Thursday, April 20, 2017

Sharing "Implicit" Test Problems

The topic of reproducible research is garnering a lot of attention these days. I'm not sure there is a 100% agreed upon, specific, detailed definition of it, and I do think it's likely to be somewhat dependent on the type of research, but for purposes of this post the Wikipedia definition (previous link) works for me. In particular, I want to call out one part of the Wikipedia entry:
The term reproducible research refers to the idea that the ultimate product of academic research is the paper along with the laboratory notebooks and full computational environment used to produce the results in the paper such as the code, data, etc. that can be used to reproduce the results and create new work based on the research.
I've seen a lot of press related to reproducibility in the biological sciences, although I assume it's an issue in other sciences as well. (Good luck with that, physicists!) It's also increasingly an issue in the social sciences, where one study asserted that over half of the published results they tested failed to replicate. (That study itself was criticized as allegedly failing to replicate.) All of this has been termed by some a "replication crisis". In short, reproducibility is a big deal. There's at least one blog devoted to it, and a considerable amount of work in the statistics community is going into tools to facilitate reproducibility (such as R and Python "notebooks"). R users in particular should have a look at the rOpenSci Reproducibility Guide.

My research tends almost exclusively to fall into the category of "stupid math programming tricks". Either I'm trying to find some clever formulation of a (deterministic) problem, I'm trying to find an efficient way to generate an exact solution, I'm trying to find a decent heuristic for getting "good" solutions "quickly" (preferably without stretching analogies to nature too far: there's no way I'm beating slime mold optimization in the naming contest), or some combination of the above. Since I mostly avoid statistics (other than the occasional comparison of run times with some selected benchmark alternative), I've been largely unaffected by the debate on reproducibility ... until now.

Recently, the journals published by INFORMS have moved in the direction of reproducible research, and I suspect others are doing so (or will do so in the near future) as well. As an example relevant to my interests, the INFORMS Journal on Computing (JOC) has introduced policies on the sharing of both data and code. Personally, I think this is a good idea. I've shared data and code for one particular paper (machine scheduling) on my web site since the paper came out (20+ years ago), and I share data for a more recent paper as well (having released the code as an open source project).

At the same time, I recognize that there are various difficulties (licensing/copyright, for instance) in doing so, and also there are costs for the researcher. I'd be willing to share the code for one or two other projects, but it would take a major effort on my part to untangle the spaghetti and figure out which libraries are/are not required, and which code should be included or should be excluded as irrelevant to the ultimate experiments. I'm reluctant to commit that time until someone actually requests it.

There's another twist that I would not have anticipated until quite recently. I'm working on a project that involves "implicit hitting set" (IHS) problems. In an IHS problem, you have a master problem that formulates as a pure integer (in fact, 0-1) program. Candidate solutions to that model are fed to one or more "oracles", which either bless the solutions as feasible or generate additional constraints for the master problem that the candidates violate. Note that I have not said anything about the nature of the oracles. Oracles might be solving linear or integer programming models, which would be relatively easy to share as "data", but they might also be doing something decidedly funky that is encapsulated in their coding. In the latter case, the test "data" is actually code: I would have to provided the code for the oracles in order for someone to reproduce my results.

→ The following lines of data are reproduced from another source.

(** ** BatchRunner: running the goroutines *)

(** Every started goroutine produces an outcome, whatever the others did. *)
Lemma run_tasks_all (body : string -> string -> M unit) (spawned : list task) (fs : FS) :
  map fst (fst (run_tasks body spawned fs)) = spawned.
Proof.
  revert fs. induction spawned as [| [p o] rest IH]; intros fs; [reflexivity |].
  cbn [run_tasks]. destruct (body p o fs) as [r fs1].
  specialize (IH fs1). destruct (run_tasks body rest fs1) as [outs fs2].
  cbn in *. now rewrite IH.
Qed.

(** The error recorded for a goroutine is the one its own per-file call
    returned. *)
Lemma run_tasks_own_error (body : string -> string -> M unit) (spawned : list task)
    (fs : FS) (p o : string) (e : option error) :
  In (p, o, e) (fst (run_tasks body spawned fs)) ->
  exists fs0, e = match fst (body p o fs0) with Ok _ => None | Err e' => Some e' end.
Proof.
  revert fs. induction spawned as [| [p' o'] rest IH]; intros fs; [intros [] |].
  cbn [run_tasks]. destruct (body p' o' fs) as [r fs1] eqn:Hb.
  specialize (IH fs1). destruct (run_tasks body rest fs1) as [outs fs2].
  cbn [fst In]. intros [Heq | Hin].
  - inversion Heq; subst. exists fs. now rewrite Hb.
  - apply IH. exact Hin.
Qed.

(** One failing file among three entries: the write of [out/a.png.enc]
    fails, [b.png] is still encrypted, [c.txt] is not an image, and the run
    returns no error. *)
Example batch_one_failure :
  let run := @encryptDirectory Demo.env_write_fails Demo.aead Demo.photos
               "in" "out" Demo.key0 false false Demo.photos_fs in
  fst (fst run) = None /\
  snd (fst run) = [("in/a.png", "out/a.png.enc", Some ErrWriteFile);
                   ("in/b.png", "out/b.png.enc", None)]%string /\
  is_Some (snd run !! "out/b.png.enc"%string) /\
  snd run !! "out/a.png.enc"%string = None.
Proof. vm_compute. repeat split; eauto. Qed.

(** ** BatchRunner: how many goroutines are in flight *)

Lemma step_count (s s' : sched) :
  step s s' ->
  (length (to_spawn s') + length (in_flight s') + length (finished s')
   = length (to_spawn s) + length (in_flight s) + length (finished s))%nat.
Proof.
  intros []; cbn [to_spawn in_flight finished];
    rewrite ?length_app; cbn [length]; lia.
Qed.

Lemma reachable_count (spawned : list task) (s : sched) :
  reachable spawned s ->
  (length (to_spawn s) + length (in_flight s) + length (finished s)
   = length spawned)%nat.
Proof.
  unfold reachable. revert s. apply rtc_ind_r.
  - cbn. lia.
  - intros s1 s2 _ Hstep IH. rewrite (step_count _ _ Hstep). exact IH.
Qed.

(** The walk can reach its end before any goroutine returns. *)
Lemma spawn_all (l fl dn : list task) :
  rtc step (mkSched l fl dn) (mkSched [] (fl ++ l) dn).
Proof.
  revert fl. induction l as [| t rest IH]; intros fl.
  - rewrite app_nil_r. apply rtc_refl.
  - eapply rtc_l; [apply step_spawn |].
    replace (fl ++ t :: rest) with ((fl ++ [t]) ++ rest)
      by (now rewrite <- app_assoc).
    apply IH.
Qed.

Lemma substring_whole (s : string) : substring 0 (String.length s) s = s.
Proof. induction s as [| c s IH]; cbn; [reflexivity | now rewrite IH]. Qed.

Lemma HasSuffix_app (s suffix : string) :
  strings_HasSuffix (s ++ suffix) suffix = true.
Proof.
  unfold strings_HasSuffix. rewrite string_length_append.
  apply andb_true_iff. split; [apply Nat.leb_le; lia |].
  replace (String.length s + String.length suffix - String.length suffix)%nat
    with (String.length s) by lia.
  apply String.eqb_eq.
  induction s as [| c s IH].
  - apply substring_whole.
  - exact IH.
Qed.

Lemma flat_dir_spawned (n : nat) :
  length (decrypt_spawned Demo.env (Demo.flat_dir n) "in" "out" false ".enc") = n.
Proof.
  unfold decrypt_spawned.
  rewrite (Walk_readable Demo.env "in" false
             (fun _ info => strings_HasSuffix (Name info) ".enc")
             (fun rel => filepath_Join "out" (strings_TrimSuffix rel ".enc"))
             (decrypt_walkFn Demo.env "in" "out" false ".enc")
             (decrypt_walkFn_spec Demo.env "in" "out" false ".enc")).
  - cbn [fst]. rewrite length_map. unfold Demo.flat_dir. cbn [files_under orb].
    generalize 0%nat at 1. induction n as [| n IH]; intros k; [reflexivity |].
    cbn [seq map flat_map]. rewrite length_app, IH.
    cbn [files_under node_info Name node_name].
    unfold Demo.enc_name at 1. now rewrite HasSuffix_app.
  - intros p. reflexivity.
  - unfold Demo.flat_dir. cbn [readable].
    generalize 0%nat. induction n as [| n IH]; intros k; [reflexivity |].
    cbn [seq map forallb readable]. apply IH.
Qed.


(** * Further properties *)

(** ** Steganography *)

Lemma embed_eq m c :
  is_uint8 m = true -> color_ok c = true ->
  embed m c = mkRGBA (2 * (R c / 2) + Z.b2z (Z.testbit m 7))
                     (2 * (G c / 2) + Z.b2z (Z.testbit m 6))
                     (2 * (B c / 2) + Z.b2z (Z.testbit m 5))
                     (2 * (A c / 2) + Z.b2z (Z.testbit m 4)).
Proof.
  intros Hm Hc. split_color_ok Hc.
  destruct c as [r g b a]; unfold embed, RGBA; cbn [R G B A] in *.
  destruct (embed_channels r m) as (-> & _); [assumption .. |].
  destruct (embed_channels g m) as (_ & -> & _); [assumption .. |].
  destruct (embed_channels b m) as (_ & _ & -> & _); [assumption .. |].
  destruct (embed_channels a m) as (_ & _ & _ & ->); [assumption .. |].
  reflexivity.
Qed.

Lemma set_low_bit_uint8 v (b : bool) :
  is_uint8 v = true -> is_uint8 (2 * (v / 2) + Z.b2z b) = true.
Proof.
  intros Hv. apply is_uint8_range in Hv. apply is_uint8_range.
  pose proof (Z.div_mod v 2 ltac:(lia)) as Hdm.
  pose proof (Z.mod_pos_bound v 2 ltac:(lia)) as Hmod.
  destruct b; cbn [Z.b2z]; lia.
Qed.

Lemma embed_color_ok m c :
  is_uint8 m = true -> color_ok c = true -> color_ok (embed m c) = true.
Proof.
  intros Hm Hc. rewrite (embed_eq m c Hm Hc). split_color_ok Hc.
  unfold color_ok; cbn [R G B A].
  rewrite !set_low_bit_uint8 by assumption. reflexivity.
Qed.

Lemma color_ok_lookup (l : list color_RGBA) (i : nat) (c : color_RGBA) :
  forallb color_ok l = true -> l !! i = Some c -> color_ok c = true.
Proof.
  intros Hall Hc. rewrite forallb_forall in Hall. apply Hall.
  apply list_elem_of_In. eapply list_elem_of_lookup_2. exact Hc.
Qed.

Lemma hide_image_ok (img : image_RGBA) (message : string) :
  image_ok img = true -> image_ok (hide img message) = true.
Proof.
  intros Hok. unfold image_ok in *.
  apply andb_true_iff in Hok as [Hlen Hcol]. apply Nat.eqb_eq in Hlen.
  destruct (hide_spec img message Hlen) as (HDx & HDy & Hl & Hpix).
  apply andb_true_iff. split.
  - apply Nat.eqb_eq. rewrite Hl, HDx, HDy. exact Hlen.
  - apply forallb_forall. intros c Hin.
    apply list_elem_of_In, list_elem_of_lookup in Hin as [i Hi].
    rewrite Hpix in Hi.
    destruct (i <? Nat.min (Dx img * Dy img) (String.length message + 1))%nat.
    + destruct (Pix img !! i) as [c0 |] eqn:Hc0; [| discriminate].
      cbn [fmap option_fmap option_map] in Hi. injection Hi as <-.
      apply embed_color_ok; [apply str_index_uint8 |].
      eapply color_ok_lookup; eassumption.
    + eapply color_ok_lookup; eassumption.
Qed.

(** X1. [hide] keeps a buffer well formed: the same dimensions and number
    of pixels, every channel still a byte. *)
Theorem hide_preserves_image_ok (img : image_RGBA) (message : string) :
  image_ok img = true ->
  image_ok (hide img message) = true /\
  Dx (hide img message) = Dx img /\ Dy (hide img message) = Dy img /\
  length (Pix (hide img message)) = length (Pix img).
Proof.
  intros Hok. split; [apply hide_image_ok; exact Hok |].
  unfold image_ok in Hok. apply andb_true_iff in Hok as [Hlen _].
  apply Nat.eqb_eq in Hlen.
  destruct (hide_spec img message Hlen) as (HDx & HDy & Hl & _).
  repeat split; assumption.
Qed.

Lemma hide_preserves_image_ok_witness :
  image_ok (hide Demo.img2x1 "A") = true.
Proof. exact (proj1 (hide_preserves_image_ok Demo.img2x1 "A" eq_refl)). Defined.

(** X2. [hide] changes every channel of every pixel, the alpha channel
    included, by at most one. *)
Theorem hide_changes_at_most_one (img : image_RGBA) (message : string)
    (i : nat) (c c' : color_RGBA) :
  image_ok img = true ->
  pixel img i = Some c -> pixel (hide img message) i = Some c' ->
  Z.abs (R c' - R c) <= 1 /\ Z.abs (G c' - G c) <= 1 /\
  Z.abs (B c' - B c) <= 1 /\ Z.abs (A c' - A c) <= 1.
Proof.
  intros Hok Hc Hc'. unfold image_ok in Hok. unfold pixel in *.
  apply andb_true_iff in Hok as [Hlen Hcol]. apply Nat.eqb_eq in Hlen.
  destruct (hide_spec img message Hlen) as (_ & _ & _ & Hpix).
  rewrite Hpix, Hc in Hc'.
  destruct (i <? Nat.min (Dx img * Dy img) (String.length message + 1))%nat.
  - cbn [fmap option_fmap option_map] in Hc'. injection Hc' as <-.
    pose proof (color_ok_lookup _ _ _ Hcol Hc) as Hok.
    rewrite (embed_eq _ c (str_index_uint8 _ _) Hok). cbn [R G B A].
    assert (Hd : forall v (b : bool), Z.abs (2 * (v / 2) + Z.b2z b - v) <= 1).
    { intros v b. pose proof (Z.div_mod v 2 ltac:(lia)).
      pose proof (Z.mod_pos_bound v 2 ltac:(lia)). destruct b; cbn; lia. }
    repeat split; apply Hd.
  - injection Hc' as <-. rewrite !Z.sub_diag. cbn. lia.
Qed.

Lemma hide_changes_at_most_one_witness :
  Z.abs (R (mkRGBA 254 255 6 254) - R (mkRGBA 255 254 7 255)) <= 1 /\
  Z.abs (G (mkRGBA 254 255 6 254) - G (mkRGBA 255 254 7 255)) <= 1 /\
  Z.abs (B (mkRGBA 254 255 6 254) - B (mkRGBA 255 254 7 255)) <= 1 /\
  Z.abs (A (mkRGBA 254 255 6 254) - A (mkRGBA 255 254 7 255)) <= 1.
Proof.
  apply (hide_changes_at_most_one Demo.img2x1 "A" 0); reflexivity.
Defined.

Lemma image_eq (a b : image_RGBA) :
  Pix a = Pix b -> Dx a = Dx b -> Dy a = Dy b -> a = b.
Proof. destruct a, b; cbn; intros -> -> ->; reflexivity. Qed.

Lemma embed_idem m c :
  is_uint8 m = true -> color_ok c = true -> embed m (embed m c) = embed m c.
Proof.
  intros Hm Hc.
  rewrite (embed_eq m (embed m c) Hm (embed_color_ok m c Hm Hc)).
  rewrite (embed_eq m c Hm Hc). cbn [R G B A].
  assert (Hd : forall v (b : bool),
             2 * ((2 * (v / 2) + Z.b2z b) / 2) + Z.b2z b = 2 * (v / 2) + Z.b2z b).
  { intros v b. f_equal. f_equal.
    rewrite Z.add_comm, Z.mul_comm, Z.div_add by lia. destruct b; reflexivity. }
  now rewrite !Hd.
Qed.

(** X3. Hiding the same message a second time changes nothing. *)
Theorem hide_idempotent (img : image_RGBA) (message : string) :
  image_ok img = true ->
  hide (hide img message) message = hide img message.
Proof.
  intros Hok. pose proof (hide_image_ok img message Hok) as Hok'.
  unfold image_ok in Hok, Hok'.
  apply andb_true_iff in Hok as [Hlen Hcol]. apply Nat.eqb_eq in Hlen.
  apply andb_true_iff in Hok' as [Hlen' _]. apply Nat.eqb_eq in Hlen'.
  destruct (hide_spec img message Hlen) as (HDx & HDy & Hl & Hpix).
  destruct (hide_spec (hide img message) message Hlen') as (HDx' & HDy' & Hl' & Hpix').
  apply image_eq; [| assumption | assumption].
  apply list_eq. intros i. rewrite Hpix', HDx, HDy, Hpix.
  destruct (i <? Nat.min (Dx img * Dy img) (String.length message + 1))%nat;
    [| reflexivity].
  destruct (Pix img !! i) as [c |] eqn:Hc; [| reflexivity].
  cbn [fmap option_fmap option_map]. f_equal.
  apply embed_idem; [apply str_index_uint8 |].
  eapply color_ok_lookup; eassumption.
Qed.

Lemma hide_idempotent_witness :
  hide (hide Demo.img2x1 "A") "A" = hide Demo.img2x1 "A".
Proof. apply hide_idempotent. reflexivity. Defined.

Lemma bytes_of_string_app (s1 s2 : string) :
  bytes_of_string (s1 ++ s2) = bytes_of_string s1 ++ bytes_of_string s2.
Proof. induction s1 as [| c s1 IH]; simpl; [reflexivity | now rewrite IH]. Qed.

Lemma bytes_of_string_length (s : string) :
  length (bytes_of_string s) = String.length s.
Proof. induction s as [| c s IH]; cbn; [reflexivity | now rewrite IH]. Qed.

Well, okay, if sharing code is on the table now, isn't that just more code? Not quite. Let's say that some unfortunate doctoral student has been tasked by her advisor to code their shiny new IHS algorithm and test it against my published problems. The doctoral student used Python or Julia (or some other trendy language), whereas I used stodgy old Java, so there's a good chance the luckless doctoral student will have to recode my stuff (which, among other things, requires making sense of it). Moreover, I will have created an API to my oracles that may or may not fit with what they are doing ... and that's if I used an API at all. If I directly integrated program structures external to the oracle functions into the oracle (passed in variables, constraints or other elements of my master problems, for instance), our doctoral student will need to figure out how to isolate those elements and replace them with corresponding elements from her code ... if there is even a correspondence.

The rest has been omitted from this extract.